Lemma NoDup_first_blocks os Taken : NoDup Taken -> NoDup (first_blocks os Taken).
Proof.
  revert Taken. induction os as [|o os IH]; intros Taken HT; cbn; [done|].
  destruct (resolve o) as [j|]; [|by apply IH]. destruct (existsb _ Taken) eqn:E; [by apply IH|].
  apply IH, NoDup_app. split_and!; [done| |apply NoDup_singleton].
  intros x Hx ->%list_elem_of_singleton. apply not_true_iff_false in E. apply E, existsb_exists.
  exists j. split; [by apply list_elem_of_In|apply Nat.eqb_refl].
Qed.

Lemma length_first_blocks os Taken : (length (first_blocks os Taken) <= length Taken + length os)%nat.
Proof.
  revert Taken. induction os as [|o os IH]; intros Taken; cbn; [lia|].
  destruct (resolve o) as [j|]; [|specialize (IH Taken); lia].
  destruct (existsb _ Taken); [specialize (IH Taken)|specialize (IH (Taken ++ [j])); rewrite length_app in IH; simpl in IH]; lia.
Qed.
End Targets.

Lemma set_Dropped_set m m' g : set_DroppedSuccessorCount m (set_DroppedSuccessorCount m' g) = set_DroppedSuccessorCount m g.
Proof. done. Qed.

Lemma set_Dropped_id g : set_DroppedSuccessorCount (DroppedSuccessorCount g) g = g.
Proof. by destruct g. Qed.

Lemma ResolveSuccessor_spec Len o g :
  ResolveSuccessor Len o g =
  (set_DroppedSuccessorCount (DroppedSuccessorCount g + drops Len (offsets g) o) g, resolve Len (offsets g) o).
Proof.
  unfold ResolveSuccessor, drops, resolve. rewrite BlockAtOffset_index.
  destruct (Len <=? o); [by rewrite Z.add_0_r, set_Dropped_id|].
  by destruct (offset_index _ _ _); rewrite ?Z.add_0_r, ?set_Dropped_id.
Qed.

Lemma take_resolved Len offs os Taken :
  take_candidates (map (resolve Len offs) os) Taken = first_blocks Len offs os Taken.
Proof.
  revert Taken. induction os as [|o os IH]; intros Taken; cbn; [done|].
  destruct (resolve Len offs o) as [i|]; [|done]. by case_match.
Qed.

(** The candidates of the code, resolved, are the targets, resolved. *)
Lemma offered_spec Len b g : exists cs,
  candidates Len b g = (set_DroppedSuccessorCount (DroppedSuccessorCount g + dropped Len (offsets g) b) g, cs) /\
  take_candidates cs [] = succ_list Len (offsets g) b.
Proof.
  unfold succ_list, candidates, dropped, targets, resolve_target. rewrite <- take_resolved.
  destruct (End_ b); rewrite ?ResolveSuccessor_spec; cbn -[w32];
    try (eexists; split; [by rewrite ?Z.add_0_r, ?set_Dropped_id|cbn -[w32]; by repeat case_match]).
  - destruct (_ =? _); cbn -[w32]; rewrite ?ResolveSuccessor_spec; cbn -[w32]; rewrite ?Z.add_0_r;
      (eexists; split; [by rewrite ?set_Dropped_id|cbn -[w32]; by repeat case_match]).
  - destruct (_ =? _); cbn -[w32]; rewrite ?ResolveSuccessor_spec; cbn -[w32]; rewrite ?Z.add_0_r.
    + eexists. split; [done|]. cbn -[w32]. by repeat case_match.
    + unfold offsets. cbn -[w32]. eexists. split; [by rewrite Z.add_assoc|]. cbn -[w32]. by repeat case_match.
Qed.

(** ** All blocks *)

Lemma set_nothing g : SuccessorBlocks g = [] ->
  set_ExitBlockCount (ExitBlockCount g + 0) (set_DroppedSuccessorCount (DroppedSuccessorCount g + 0)
    (set_SuccessorBlocks [] (set_Blocks (Blocks g) g))) = g.
Proof. destruct g. cbn. intros ->. by rewrite !Z.add_0_r. Qed.

Section Build.
Context (Len : Z) (g : ControlFlowGraph).
Context (HN : NodeCount g = length (Blocks g)) (Hfresh : SuccessorBlocks g = []).

Definition succ_lists : list (list nat) := map (succ_list Len (offsets g)) (Blocks g).
Definition slice_start (i : nat) : nat := length (concat (take i succ_lists)).

Definition linked_block (i : nat) (b : CfgBlock) : CfgBlock :=
  set_SuccessorCount (length (succ_list Len (offsets g) b)) (set_FirstSuccessor (slice_start i) b).

Definition count_empty (l : list (list nat)) : Z := Z.of_nat (length (filter (fun x => x = []) l)).
Definition sum_dropped (bs : list CfgBlock) : Z := foldr (fun b n => dropped Len (offsets g) b + n) 0 bs.

(** The graph when the first [k] blocks are linked. *)
Definition linked_upto (k : nat) : ControlFlowGraph :=
  set_ExitBlockCount (ExitBlockCount g + count_empty (take k succ_lists))
    (set_DroppedSuccessorCount (DroppedSuccessorCount g + sum_dropped (take k (Blocks g)))
      (set_SuccessorBlocks (concat (take k succ_lists))
        (set_Blocks (imap (fun i b => if decide (i < k)%nat then linked_block i b else b) (Blocks g)) g))).

Lemma linked_upto_0 : linked_upto 0 = g.
Proof.
  unfold linked_upto. replace (imap _ (Blocks g)) with (Blocks g).
  - by apply set_nothing.
  - apply list_eq. intros i. rewrite list_lookup_imap. by destruct (Blocks g !! i).
Qed.

Lemma offsets_upto k : offsets (linked_upto k) = offsets g.
Proof.
  unfold offsets. cbn. apply list_eq. intros i. rewrite !list_lookup_fmap, list_lookup_imap.
  destruct (Blocks g !! i); [|done]. cbn. by case_decide.
Qed.

Lemma succ_lists_lookup i b : Blocks g !! i = Some b -> succ_lists !! i = Some (succ_list Len (offsets g) b).
Proof. intros E. unfold succ_lists. by rewrite list_lookup_fmap, E. Qed.

Lemma slice_start_S i b : Blocks g !! i = Some b ->
  slice_start (S i) = (slice_start i + length (succ_list Len (offsets g) b))%nat.
Proof.
  intros E. unfold slice_start. rewrite (take_S_r _ _ _ (succ_lists_lookup i b E)), concat_app, length_app.
  cbn. by rewrite app_nil_r.
Qed.

Lemma blocks_upto_S k b (new : CfgBlock) : Blocks g !! k = Some b -> new = linked_block k b ->
  <[k := new]> (imap (fun i b => if decide (i < k)%nat then linked_block i b else b) (Blocks g)) =
  imap (fun i b => if decide (i < S k)%nat then linked_block i b else b) (Blocks g).
Proof.
  intros E ->. apply list_eq. intros i. destruct (decide (i = k)) as [->|Hi].
  - rewrite list_lookup_insert_eq by (rewrite length_imap; by apply lookup_lt_Some in E).
    rewrite list_lookup_imap, E. cbn. by rewrite decide_True by lia.
  - rewrite list_lookup_insert_ne, !list_lookup_imap by done. destruct (Blocks g !! i); [|done].
    cbn. f_equal. do 2 case_decide; try done; lia.
Qed.

Lemma link_block_step k : (k < length (Blocks g))%nat -> link_block Len k (linked_upto k) = linked_upto (S k).
Proof.
  intros Hk. destruct (lookup_lt_is_Some_2 (Blocks g) k Hk) as [b E].
  unfold link_block. assert (Blocks (linked_upto k) !! k = Some b) as ->.
  { cbn. rewrite list_lookup_imap, E. cbn. by rewrite decide_False by lia. }
  set (b1 := set_FirstSuccessor (length (SuccessorBlocks (linked_upto k))) b).
  set (g1 := set_Blocks (<[k := b1]> (Blocks (linked_upto k))) (linked_upto k)).
  assert (offsets g1 = offsets g) as Eo.
  { unfold g1, offsets. cbn. apply list_eq. intros i. rewrite !list_lookup_fmap.
    destruct (decide (i = k)) as [->|Hi].
    - rewrite list_lookup_insert_eq, E by (by rewrite length_imap). done.
    - rewrite list_lookup_insert_ne, list_lookup_imap by done. destruct (Blocks g !! i); [|done].
      cbn. by case_decide. }
  destruct (offered_spec Len b1 g1) as (cs & -> & Ecs). rewrite Eo in *.
  assert (take_candidates cs [] = succ_list Len (offsets g) b) as -> by done. clear Ecs cs.
  pose proof (succ_lists_lookup k b E) as Es.
  assert (dropped Len (offsets g) b1 = dropped Len (offsets g) b) as -> by done.
  assert (set_SuccessorCount (length (succ_list Len (offsets g) b)) b1 = linked_block k b) as -> by done.
  unfold g1, linked_upto. clear Eo g1. rewrite <- (blocks_upto_S k b _ E eq_refl).
  rewrite (take_S_r _ _ _ Es), (take_S_r _ _ _ E), concat_app. cbn [concat]. rewrite app_nil_r.
  assert (forall x, sum_dropped (take k (Blocks g) ++ [x]) = sum_dropped (take k (Blocks g)) + dropped Len (offsets g) x) as ->.
  { intros x. unfold sum_dropped. rewrite foldr_app. cbn. rewrite Z.add_0_r.
    induction (take k (Blocks g)) as [|y l IH]; cbn; lia. }
  unfold count_empty. rewrite filter_app, length_app, Nat2Z.inj_add, !Z.add_assoc.
  cbn -[concat take]. rewrite list_insert_insert_eq.
  destruct (succ_list Len (offsets g) b) as [|x l]; cbn; rewrite ?Z.add_0_r; done.
Qed.

Lemma link_all : foldl (fun g Index => link_block Len Index g) g (seq 0 (NodeCount g)) = linked_upto (NodeCount g).
Proof.
  assert (forall n k, (k + n <= length (Blocks g))%nat ->
    foldl (fun g Index => link_block Len Index g) (linked_upto k) (seq k n) = linked_upto (k + n)) as H.
  { intros n. induction n as [|n IH]; intros k Hk; cbn; [by rewrite Nat.add_0_r|].
    rewrite link_block_step, IH by lia. f_equal. lia. }
  pose proof (H (NodeCount g) 0%nat) as H0. rewrite linked_upto_0 in H0. apply H0. lia.
Qed.

(** The graph [BuildSuccessors] leaves, field by field. *)
Lemma BuildSuccessors_spec : BuildSuccessors Len g =
  set_EdgeCount (length (concat succ_lists))
    (set_ExitBlockCount (ExitBlockCount g + count_empty succ_lists)
      (set_DroppedSuccessorCount (DroppedSuccessorCount g + sum_dropped (Blocks g))
        (set_SuccessorBlocks (concat succ_lists) (set_Blocks (imap linked_block (Blocks g)) g)))).
Proof.
  unfold BuildSuccessors. rewrite link_all. unfold linked_upto.
  rewrite !take_ge by (unfold succ_lists; rewrite ?length_fmap; lia).
  assert (imap (fun i b => if decide (i < NodeCount g)%nat then linked_block i b else b) (Blocks g) =
    imap linked_block (Blocks g)) as ->; [|done].
  apply list_eq. intros i. rewrite !list_lookup_imap. destruct (Blocks g !! i) eqn:E; [|done].
  cbn. rewrite decide_True; [done|]. apply lookup_lt_Some in E. lia.
Qed.

Lemma BuildSuccessors_slices i : BlockSuccessors (BuildSuccessors Len g) i = default [] (succ_lists !! i).
Proof.
  rewrite BuildSuccessors_spec. unfold BlockSuccessors. cbn. rewrite list_lookup_imap.
  destruct (Blocks g !! i) as [b|] eqn:E; cbn; [|unfold succ_lists; by rewrite list_lookup_fmap, E].
  rewrite (succ_lists_lookup i b E). cbn.
  assert (concat succ_lists = concat (take i succ_lists) ++ succ_list Len (offsets g) b ++ concat (drop (S i) succ_lists)) as Ec.
  { rewrite <- (take_drop_middle _ _ _ (succ_lists_lookup i b E)) at 1. by rewrite concat_app. }
  rewrite Ec. case_match eqn:Hle.
  - apply Nat.leb_le in Hle. rewrite !length_app in Hle. fold (slice_start i) in Hle.
    destruct (succ_list Len (offsets g) b); [done|simpl in Hle; unfold slice_start in Hle; lia].
  - unfold span, slice_start. by rewrite drop_app_length, take_app_length.
Qed.
End Build.

(** ** The predecessors of the blocks of a control-flow graph

    [BuildPredecessors] (CfgBuild.v) counts the edges into each block, gives
    each block a slice of that size, and fills the slices in one pass. The
    result of a block is the ascending list of the blocks that lead to it. *)
Local Close Scope Z_scope.

(** ** Counting *)

Definition occurrences (j : nat) (l : list nat) : nat := length (filter (fun x => x = j) l).

Lemma occurrences_app j l k : occurrences j (l ++ k) = occurrences j l + occurrences j k.
Proof. unfold occurrences. by rewrite filter_app, length_app. Qed.

Lemma count_in_edges_spec g :
  count_in_edges g = map (fun j => occurrences j (SuccessorBlocks g)) (seq 0 (NodeCount g)).
Proof.
  unfold count_in_edges. set (n := NodeCount g).
  assert (forall l p, foldl (fun Counts s => if s <? n then alter S s Counts else Counts)
      (map (fun j => occurrences j p) (seq 0 n)) l = map (fun j => occurrences j (p ++ l)) (seq 0 n)) as H.
  { induction l as [|x l IH]; intros p; cbn [foldl]; [by rewrite app_nil_r|].
    transitivity (foldl (fun Counts s => if s <? n then alter S s Counts else Counts)
      (map (fun j => occurrences j (p ++ [x])) (seq 0 n)) l); [|by rewrite IH, <- app_assoc].
    f_equal. apply list_eq. intros i. rewrite list_lookup_fmap.
    assert (forall j, occurrences j (p ++ [x]) = occurrences j p + if decide (x = j) then 1 else 0) as E.
    { intros j. rewrite occurrences_app. unfold occurrences at 2. rewrite filter_cons. by case_decide. }
    destruct (Nat.ltb_spec x n) as [Hx|Hx].
    - destruct (decide (i = x)) as [->|Hi].
      + rewrite list_lookup_alter_eq, list_lookup_fmap. rewrite lookup_seq_lt by done. cbn.
        rewrite E, decide_True by done. f_equal. lia.
      + rewrite list_lookup_alter_ne, list_lookup_fmap by done.
        destruct (seq 0 n !! i) as [y|] eqn:Ey; [|done]. apply lookup_seq in Ey as [-> _].
        cbn. rewrite E, decide_False by done. f_equal. lia.
    - rewrite list_lookup_fmap. destruct (seq 0 n !! i) as [y|] eqn:Ey; [|done].
      apply lookup_seq in Ey as [-> Hy]. cbn. rewrite E, decide_False by lia. f_equal. lia. }
  etransitivity; [|apply (H (SuccessorBlocks g) [])]. f_equal. apply list_eq. intros i. rewrite list_lookup_fmap.
  destruct (decide (i < n)) as [Hi|Hi].
  - by rewrite lookup_replicate_2, lookup_seq_lt by done.
  - by rewrite !lookup_ge_None_2 by (rewrite ?length_replicate, ?length_seq; lia).
Qed.

(** ** Slices *)

Definition starts (Counts : list nat) (j : nat) : nat := sum_list (take j Counts).

Lemma starts_S Counts j c : Counts !! j = Some c -> starts Counts (S j) = starts Counts j + c.
Proof. intros E. unfold starts. rewrite (take_S_r _ _ _ E), sum_list_with_app. simpl. lia. Qed.

Lemma starts_mono Counts i j : i <= j -> starts Counts i <= starts Counts j.
Proof.
  intros Hij. unfold starts. rewrite <- (take_drop i (take j Counts)), take_take, Nat.min_l by done.
  rewrite sum_list_with_app. lia.
Qed.

Lemma starts_total Counts j : starts Counts j <= sum_list Counts.
Proof. unfold starts. rewrite <- (take_drop j Counts) at 2. rewrite sum_list_with_app. lia. Qed.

•••••

▸ **REQUIRED WORK**: Here the job is to set down exactly the lines of the material above that fall between the one with "destruct (seq 0 n !! i) as [y|] eqn:Ey; [|done]. apply" and the one with "Definition starts (Counts", inclusive, and nothing beyond them.

▸ **TASK RESULT**:
        destruct (seq 0 n !! i) as [y|] eqn:Ey; [|done]. apply lookup_seq in Ey as [-> _].
        cbn. rewrite E, decide_False by done. f_equal. lia.
    - rewrite list_lookup_fmap. destruct (seq 0 n !! i) as [y|] eqn:Ey; [|done].
      apply lookup_seq in Ey as [-> Hy]. cbn. rewrite E, decide_False by lia. f_equal. lia. }
  etransitivity; [|apply (H (SuccessorBlocks g) [])]. f_equal. apply list_eq. intros i. rewrite list_lookup_fmap.
  destruct (decide (i < n)) as [Hi|Hi].
  - by rewrite lookup_replicate_2, lookup_seq_lt by done.
  - by rewrite !lookup_ge_None_2 by (rewrite ?length_replicate, ?length_seq; lia).
Qed.

(** ** Slices *)

Definition starts (Counts : list nat) (j : nat) : nat := sum_list (take j Counts).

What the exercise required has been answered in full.